→ **EXERCISE DETAILS**:
Copying exactly, give the lines in the material below from the one with "exec_startTunnel c spec w" to the one with "exec_oauthStart c w", ends included, and nothing besides.

→ **AVAILABLE DATA**:
Definition dns_record (dns : gmap string string) (kind name value : string) : list string :=
  let n := default "" (dns !! name) in
  if String.eqb n "" then [] else [Render stDim (kind +:+ n +:+ "  " +:+ default "" (dns !! value))].
Definition exec_addDomain (c : client) (name : string) (w : World) : option Msg * World :=
  match client_addDomain c name w with
  | (_, Some e, w) => (fail_line "  ✗ " e, w)
  | (res, None, w) =>
      let d := dm_Domain (ad_Domain res) in
      (say ([Render stOK "  ✓ added " +:+ Render stURL d;
             Render stDim "  set these DNS records, then " +:+ Render stKey ("/domains verify " +:+ d) +:+ Render stDim ":"] ++
            dns_record (ad_DNS res) "    TXT   " "txt_name" "txt_value" ++
            dns_record (ad_DNS res) "    CNAME " "cname_name" "cname_value"), w)
  end.
Definition exec_verifyDomain (c : client) (name : string) (w : World) : option Msg * World :=
  match client_listDomains c w with
  | (_, Some e, w) => (fail_line "  ✗ " e, w)
  | (doms, None, w) =>
      let id := match find_first (λ d, String.eqb (dm_ID d) name || EqualFold (dm_Domain d) name) doms with
                | Some d => dm_ID d | None => "" end in
      if String.eqb id "" then (say [Render stErr ("  ✗ no domain matched " +:+ name)], w)
      else match client_verifyDomain c id w with
      | (_, Some e, w) => (fail_line "  ✗ " e, w)
      | (d, None, w) =>
          if dm_VerifiedAt d then (say [Render stOK ("  ✓ verified " +:+ dm_Domain d)], w)
          else (say [Render stWarn ("  " +:+ dm_Domain d +:+ " is not verified yet")], w)
      end
  end.
Definition exec_listDomains (c : client) (w : World) : option Msg * World :=
  match client_listDomains c w with
  | (_, Some e, w) => (fail_line "  ✗ " e, w)
  | ([], None, w) => (say [Render stDim "  no custom domains — " +:+ Render stKey "/domains add <domain>"], w)
  | (doms, None, w) =>
      (say (("  " +:+ Render stTitle "DOMAINS") ::
            ((λ d, "  " +:+ Render stURL (dm_Domain d) +:+
                   Render stDim ("  " +:+ (if dm_VerifiedAt d then "verified" else "pending") +:+ " · " +:+
                                 firstNonEmpty [dm_CertStatus d; "—"])) <$> doms)), w)
  end.
Definition exec_uninstall (f : World → result string string * World) (w : World) : option Msg * World :=
  match f w with
  | (Err e, w) => (fail_line "  ✗ " e, w)
  | (Ok msg, w) => (say [Render stOK ("  ✓ " +:+ msg)], w)
  end.

(** What one function returned as a [Cmd] does; a batch or a sequence is taken apart
    by the runtime ([ConsoleLoop]). *)
Definition exec (c : client) (cmd : Cmd) (w : World) : option Msg * World :=
  match cmd with
  | NoCmd | Batch _ | Sequence _ => (None, w)
  | Quit => (Some QuitMsg, w)
  | Blink => (Some (OtherMsg 0), w)
  | Widget n => (Some (OtherMsg n), w)
  | tickCmd => (Some TickMsg, w)
  | mascotTickCmd => (Some MascotTickMsg, w)
  | poll => let '(msg, w) := exec_poll c w in (Some msg, w)
  | fetchAccount key => let '(msg, w) := exec_fetchAccount c key w in (Some msg, w)
  | pollLogin code interval => let '(msg, w) := exec_pollLogin c code interval w in (Some msg, w)
  | publishRemoteState_ st => (None, snd (client_remotePublishState c st w))
  | publishRemoteLines_ lines => (None, snd (client_remotePublishLines c lines w))
  | startTunnel_ spec => exec_startTunnel c spec w
  | remoteStart_ => exec_remoteStart c w
  | remoteStop_ => (say [Render stOK "  ✓ pairing ended"], snd (client_remoteStop c w))
  | requests_ => exec_requests c w
  | stop_ target tunnels => exec_stop c target tunnels w
  | login_ key => exec_login c key w
  | oauthStart_ => exec_oauthStart c w
  | update_ checkOnly cur onCheck onUpdate => exec_update checkOnly cur onCheck onUpdate w
  | start_ specs => let '(out, w) := start_each c specs w in (say out, w)
  | shutdown_ => (None, snd (client_shutdown c w))
  | logout_ =>
      match client_logout c w with
      | (Some e, w) => (fail_line "  ✗ " e, w)
      | (None, w) => (say [Render stOK "  ✓ signed out"], w)
      end
  | reserveSub_ name base => exec_reserveSub c name base w
  | releaseSub_ name => exec_releaseSub c name w
  | listSubs_ base => exec_listSubs c base w
  | addDomain_ name => exec_addDomain c name w
  | verifyDomain_ name => exec_verifyDomain c name w
  | listDomains_ => exec_listDomains c w
  | uninstall_ f => exec_uninstall f w
  end.

(** * The commands (commands.go) *)

(** A panic is [None]. *)
Definition Effect : Type := option (model * World * Cmd).
Definition done (m : model) (w : World) : Effect := Some (m, w, NoCmd).
Definition defer (m : model) (w : World) (c : Cmd) : Effect := Some (m, w, c).
(** A loop that prints the lines [f x] for each [x]. *)
Definition append_each {A} (f : A → list string) (l : list A) (m : model) : model :=
  foldl (λ m x, appendLines (f x) m) m l.

Fixpoint tunnel_flags (spec : TunnelSpec) (args : list string) : TunnelSpec :=
  match args with
  | [] => spec
  | a :: rest =>
      if String.eqb a "--subdomain" || String.eqb a "-s" then
        match rest with
        | v :: rest =>
            tunnel_flags {| sp_Name := sp_Name spec; sp_Proto := sp_Proto spec; sp_Addr := sp_Addr spec;
                            sp_Subdomain := v; sp_CustomDomain := sp_CustomDomain spec; sp_BasicAuth := sp_BasicAuth spec;
                            sp_HostHeader := sp_HostHeader spec; sp_RemotePort := sp_RemotePort spec |} rest
        | [] => spec
        end
      else if String.eqb a "--remote-port" then
        match rest with
        | v :: rest =>
            tunnel_flags {| sp_Name := sp_Name spec; sp_Proto := sp_Proto spec; sp_Addr := sp_Addr spec;
                            sp_Subdomain := sp_Subdomain spec; sp_CustomDomain := sp_CustomDomain spec;
                            sp_BasicAuth := sp_BasicAuth spec; sp_HostHeader := sp_HostHeader spec;
                            sp_RemotePort := atoi_value v |} rest
        | [] => spec
        end
      else tunnel_flags spec rest
  end.
Definition startTunnelCmd (proto : string) (args : list string) (m : model) (w : World) : Effect :=
  match args with
  | [] => done (appendLines [Render stErr "  ✗ usage: " +:+ Render stKey ("/" +:+ proto +:+ " <port>")] m) w
  | a0 :: rest =>
      let spec := tunnel_flags {| sp_Name := ""; sp_Proto := proto; sp_Addr := normalizeAddr a0; sp_Subdomain := "";
                                  sp_CustomDomain := ""; sp_BasicAuth := ""; sp_HostHeader := ""; sp_RemotePort := 0 |} rest in
      defer (appendLines [Render stDim ("  starting " +:+ proto +:+ " tunnel → " +:+ sp_Addr spec +:+ " …")] m) w
        (startTunnel_ spec)
  end.

Definition cmdLs (m : model) (w : World) : Effect :=
  match m_tunnels m with
  | [] => done (appendLines [Render stDim "  no tunnels — " +:+ Render stKey "/http <port>" +:+
                             Render stDim " to start one"] m) w
  | ts =>
      done (append_each (λ t,
        ["  " +:+ Render stKey (shortID (tn_ID t)) +:+ "  " +:+ Render stURL (tn_PublicURL t) +:+
         Render stDim ("  → " +:+ tn_LocalAddr t +:+ " · " +:+ tn_Status t +:+ " · " +:+
                       Itoa (tm_Requests (tn_Metrics t)) +:+ " req")]) ts m) w
  end.

Definition pickTunnel (m : model) (args : list string) : option Tunnel :=
  match args with
  | [] => m_tunnels m !! 0%nat
  | a :: _ => matchTunnel (m_tunnels m) a
  end.

Definition cmdOpen (args : list string) (m : model) (w : World) : Effect :=
  match pickTunnel m args with
  | None => done (appendLines [Render stErr "  ✗ no matching tunnel"] m) w
  | Some t =>
      match openBrowser (tn_PublicURL t) w with
      | (Some e, w) => done (appendLines [Render stErr ("  ✗ couldn't open browser: " +:+ e)] m) w
      | (None, w) => done (appendLines [Render stOK "  ✓ opened " +:+ Render stURL (tn_PublicURL t)] m) w
      end
  end.

Definition qr_lines (url : string) : list string := lines_of (TrimRight (GenerateHalfBlock url) newline).
Definition append_qr (url : string) (m : model) : model :=
  append_each (λ l, ["  " +:+ l]) (qr_lines url) m.
Definition cmdQRTunnel (args : list string) (m : model) (w : World) : Effect :=
  match pickTunnel m args with
  | None => done (appendLines [Render stErr "  ✗ no tunnel to show — " +:+ Render stKey "/http <port>" +:+
                               Render stDim " first"] m) w
  | Some t =>
      let m := appendLines [Render stDim "  scan to open " +:+ Render stURL (tn_PublicURL t) +:+
                            Render stDim " on your phone:"] m in
      done (append_qr (tn_PublicURL t) m) w
  end.
Definition cmdQRPair (m : model) (w : World) : Effect :=
  if bool_decide (m_acct m = None) && negb (m_authed m)
  then done (appendLines [Render stErr "  ✗ sign in first — " +:+ Render stKey "/login"] m) w
  else defer (appendLines [Render stDim "  starting a pairing session…"] m) w remoteStart_.
Definition cmdQRStop (m : model) (w : World) : Effect :=
  if String.eqb (m_remoteCode m) ""
  then done (appendLines [Render stDim "  no active pairing"] m) w
  else defer (appendLines [Render stDim "  ending pairing…"] m) w remoteStop_.
Definition cmdQR (args : list string) (m : model) (w : World) : Effect :=
  match args with
  | [] => cmdQRPair m w
  | a :: _ => if EqualFold a "stop" then cmdQRStop m w else cmdQRTunnel args m w
  end.
Definition renderPairQR (url code : string) (m : model) : model :=
  let m := appendLines [Render stDim "  scan to control this console from your phone:"] m in
  let m := append_qr url m in
  appendLines
    [Render stDim "  or open " +:+ Render stURL ("qr." +:+ op_BaseDomain (m_opts m)) +:+ Render stDim " and enter " +:+
     Render stKey code;
     Render stDim "  " +:+ Render stKey "/qr stop" +:+ Render stDim " ends the pairing"] m.

Definition cmdCopy (args : list string) (m : model) (w : World) : Effect :=
  match pickTunnel m args with
  | None => done (appendLines [Render stErr "  ✗ no tunnel to copy"] m) w
  | Some t =>
      match WriteAll (tn_PublicURL t) w with
      | (Some e, w) => done (appendLines [Render stErr ("  ✗ couldn't copy: " +:+ e)] m) w
      | (None, w) =>
          done (appendLines [Render stOK "  ✓ copied " +:+ Render stURL (tn_PublicURL t) +:+
                             Render stDim " to the clipboard"] m) w
      end
  end.
Definition cmdRequests (m : model) (w : World) : Effect := defer m w requests_.
Definition cmdStop (args : list string) (m : model) (w : World) : Effect :=
  match args with
  | [] => done (appendLines [Render stErr "  ✗ usage: " +:+ Render stKey "/stop <id|all>"] m) w
  | target :: _ => defer m w (stop_ target (m_tunnels m))
  end.

Definition pinnable : list string := ["traffic"; "tunnels"; "status"].
Definition cmdPin (args : list string) (m : model) (w : World) : Effect :=
  match args with
  | [] => done (appendLines [Render stErr "  ✗ usage: " +:+ Render stKey "/pin <traffic|tunnels|status>"] m) w
  | a :: _ =>
      let name := ToLower a in
      if negb (bool_decide (name ∈ pinnable)) then
        done (appendLines [Render stErr "  ✗ can't pin " +:+ name +:+
                           Render stDim " — try traffic, tunnels or status"] m) w
      else if bool_decide (name ∈ m_pins m) then
        done (appendLines [Render stDim ("  " +:+ name +:+ " is already pinned")] m) w
      else
        done (appendLines [Render stOK "  ✓ pinned " +:+ Render stKey name +:+ Render stDim " — it stays on screen"]
                (with_pins (m_pins m ++ [name]) m)) w
  end.
Definition cmdUnpin (args : list string) (m : model) (w : World) : Effect :=
  match args with
  | [] => done (appendLines [Render stErr "  ✗ usage: " +:+ Render stKey "/unpin <name|all>"] m) w
  | a :: _ =>
      if EqualFold a "all" then done (appendLines [Render stOK "  ✓ unpinned all"] (with_pins [] m)) w
      else
        let name := ToLower a in
        let found := bool_decide (name ∈ m_pins m) in
        let m := with_pins (filter (λ p, p ≠ name) (m_pins m)) m in
        if found then done (appendLines [Render stOK ("  ✓ unpinned " +:+ name)] m) w
        else done (appendLines [Render stErr ("  ✗ " +:+ name +:+ " isn't pinned")] m) w
  end.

→ **RESPONSE TO THIS TASK**:
  | startTunnel_ spec => exec_startTunnel c spec w
  | remoteStart_ => exec_remoteStart c w
  | remoteStop_ => (say [Render stOK "  ✓ pairing ended"], snd (client_remoteStop c w))
  | requests_ => exec_requests c w
  | stop_ target tunnels => exec_stop c target tunnels w
  | login_ key => exec_login c key w
  | oauthStart_ => exec_oauthStart c w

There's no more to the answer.